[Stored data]

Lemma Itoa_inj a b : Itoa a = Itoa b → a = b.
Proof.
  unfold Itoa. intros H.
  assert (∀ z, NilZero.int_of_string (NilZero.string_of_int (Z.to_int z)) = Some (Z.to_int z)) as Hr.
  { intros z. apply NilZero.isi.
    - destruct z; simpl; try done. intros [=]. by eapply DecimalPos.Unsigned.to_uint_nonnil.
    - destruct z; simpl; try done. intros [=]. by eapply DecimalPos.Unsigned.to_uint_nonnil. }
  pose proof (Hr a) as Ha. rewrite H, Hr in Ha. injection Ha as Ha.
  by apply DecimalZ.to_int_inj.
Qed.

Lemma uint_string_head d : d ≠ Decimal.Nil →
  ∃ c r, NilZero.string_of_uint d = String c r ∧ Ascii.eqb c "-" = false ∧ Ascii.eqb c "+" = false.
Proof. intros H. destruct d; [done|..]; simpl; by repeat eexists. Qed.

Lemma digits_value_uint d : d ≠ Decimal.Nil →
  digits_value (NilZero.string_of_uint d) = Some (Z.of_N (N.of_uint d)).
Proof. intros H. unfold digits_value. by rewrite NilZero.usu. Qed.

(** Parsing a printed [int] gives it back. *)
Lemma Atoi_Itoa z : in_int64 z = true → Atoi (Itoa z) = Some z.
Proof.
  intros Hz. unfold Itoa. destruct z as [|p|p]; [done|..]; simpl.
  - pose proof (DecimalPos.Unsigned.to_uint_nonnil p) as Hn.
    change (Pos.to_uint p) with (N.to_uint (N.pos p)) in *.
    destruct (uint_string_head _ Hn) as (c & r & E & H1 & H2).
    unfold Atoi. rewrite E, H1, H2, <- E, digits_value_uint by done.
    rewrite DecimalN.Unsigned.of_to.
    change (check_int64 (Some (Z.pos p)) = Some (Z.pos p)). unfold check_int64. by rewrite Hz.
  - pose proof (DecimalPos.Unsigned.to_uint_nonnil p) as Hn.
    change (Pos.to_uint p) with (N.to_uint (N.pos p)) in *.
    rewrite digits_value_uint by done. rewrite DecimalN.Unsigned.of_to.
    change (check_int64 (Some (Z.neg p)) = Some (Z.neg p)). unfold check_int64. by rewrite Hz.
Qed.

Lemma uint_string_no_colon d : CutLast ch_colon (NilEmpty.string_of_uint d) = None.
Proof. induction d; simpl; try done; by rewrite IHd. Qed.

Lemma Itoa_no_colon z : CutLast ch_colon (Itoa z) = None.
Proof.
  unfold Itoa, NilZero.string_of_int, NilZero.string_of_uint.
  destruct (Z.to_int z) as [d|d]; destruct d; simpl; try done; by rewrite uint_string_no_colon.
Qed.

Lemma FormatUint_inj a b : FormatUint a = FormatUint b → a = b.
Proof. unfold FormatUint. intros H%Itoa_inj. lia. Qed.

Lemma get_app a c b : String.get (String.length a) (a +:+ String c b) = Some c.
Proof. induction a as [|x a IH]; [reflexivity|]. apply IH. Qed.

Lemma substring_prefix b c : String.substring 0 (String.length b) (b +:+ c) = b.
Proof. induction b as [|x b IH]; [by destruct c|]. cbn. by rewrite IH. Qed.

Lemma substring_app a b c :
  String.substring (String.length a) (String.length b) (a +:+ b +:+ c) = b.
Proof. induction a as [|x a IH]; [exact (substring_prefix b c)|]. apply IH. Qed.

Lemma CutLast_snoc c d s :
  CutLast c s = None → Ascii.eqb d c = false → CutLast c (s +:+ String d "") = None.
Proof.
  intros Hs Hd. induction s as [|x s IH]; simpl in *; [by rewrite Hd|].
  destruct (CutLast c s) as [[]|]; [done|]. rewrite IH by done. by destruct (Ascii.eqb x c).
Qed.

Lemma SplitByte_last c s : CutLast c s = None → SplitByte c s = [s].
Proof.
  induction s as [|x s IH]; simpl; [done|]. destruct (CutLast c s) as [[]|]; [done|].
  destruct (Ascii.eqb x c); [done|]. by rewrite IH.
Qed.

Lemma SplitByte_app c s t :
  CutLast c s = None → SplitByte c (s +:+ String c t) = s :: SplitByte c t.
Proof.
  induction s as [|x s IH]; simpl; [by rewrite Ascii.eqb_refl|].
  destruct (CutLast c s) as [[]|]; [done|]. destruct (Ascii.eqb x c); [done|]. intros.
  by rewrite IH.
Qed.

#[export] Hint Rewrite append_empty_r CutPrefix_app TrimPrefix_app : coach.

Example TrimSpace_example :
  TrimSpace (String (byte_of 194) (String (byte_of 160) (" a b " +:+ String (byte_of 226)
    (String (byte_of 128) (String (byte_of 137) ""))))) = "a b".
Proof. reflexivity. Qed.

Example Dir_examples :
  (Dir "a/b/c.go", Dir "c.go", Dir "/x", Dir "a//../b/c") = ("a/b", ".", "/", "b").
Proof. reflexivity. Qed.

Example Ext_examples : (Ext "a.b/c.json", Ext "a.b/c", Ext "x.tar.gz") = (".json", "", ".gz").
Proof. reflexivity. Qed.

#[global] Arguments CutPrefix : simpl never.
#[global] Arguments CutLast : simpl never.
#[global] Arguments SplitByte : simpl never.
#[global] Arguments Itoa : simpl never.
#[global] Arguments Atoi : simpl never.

---

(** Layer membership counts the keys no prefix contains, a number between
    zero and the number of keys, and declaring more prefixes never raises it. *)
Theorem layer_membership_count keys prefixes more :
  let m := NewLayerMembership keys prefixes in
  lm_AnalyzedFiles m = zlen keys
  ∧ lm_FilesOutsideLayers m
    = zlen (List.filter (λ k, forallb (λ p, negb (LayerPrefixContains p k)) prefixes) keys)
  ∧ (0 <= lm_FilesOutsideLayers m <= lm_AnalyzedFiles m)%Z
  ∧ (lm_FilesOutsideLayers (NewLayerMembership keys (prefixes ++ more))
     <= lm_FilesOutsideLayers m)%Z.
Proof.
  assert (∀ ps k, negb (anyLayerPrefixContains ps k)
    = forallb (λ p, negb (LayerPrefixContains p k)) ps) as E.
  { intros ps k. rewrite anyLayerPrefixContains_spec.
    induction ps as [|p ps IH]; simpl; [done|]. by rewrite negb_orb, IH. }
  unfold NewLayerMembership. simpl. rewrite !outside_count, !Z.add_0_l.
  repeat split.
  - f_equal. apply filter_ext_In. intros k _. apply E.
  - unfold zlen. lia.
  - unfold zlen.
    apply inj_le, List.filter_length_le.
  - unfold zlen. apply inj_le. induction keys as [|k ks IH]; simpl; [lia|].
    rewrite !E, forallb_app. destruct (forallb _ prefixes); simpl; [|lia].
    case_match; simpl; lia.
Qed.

> Aim of the task
Working from the data above, extract solely the lines from the one containing "CutLast c s = None → SplitByte c (s" through the one containing "#[export] Hint Rewrite", exactly as they appear, both included.

> Written answer
  CutLast c s = None → SplitByte c (s +:+ String c t) = s :: SplitByte c t.
Proof.
  induction s as [|x s IH]; simpl; [by rewrite Ascii.eqb_refl|].
  destruct (CutLast c s) as [[]|]; [done|]. destruct (Ascii.eqb x c); [done|]. intros.
  by rewrite IH.
Qed.

#[export] Hint Rewrite append_empty_r CutPrefix_app TrimPrefix_app : coach.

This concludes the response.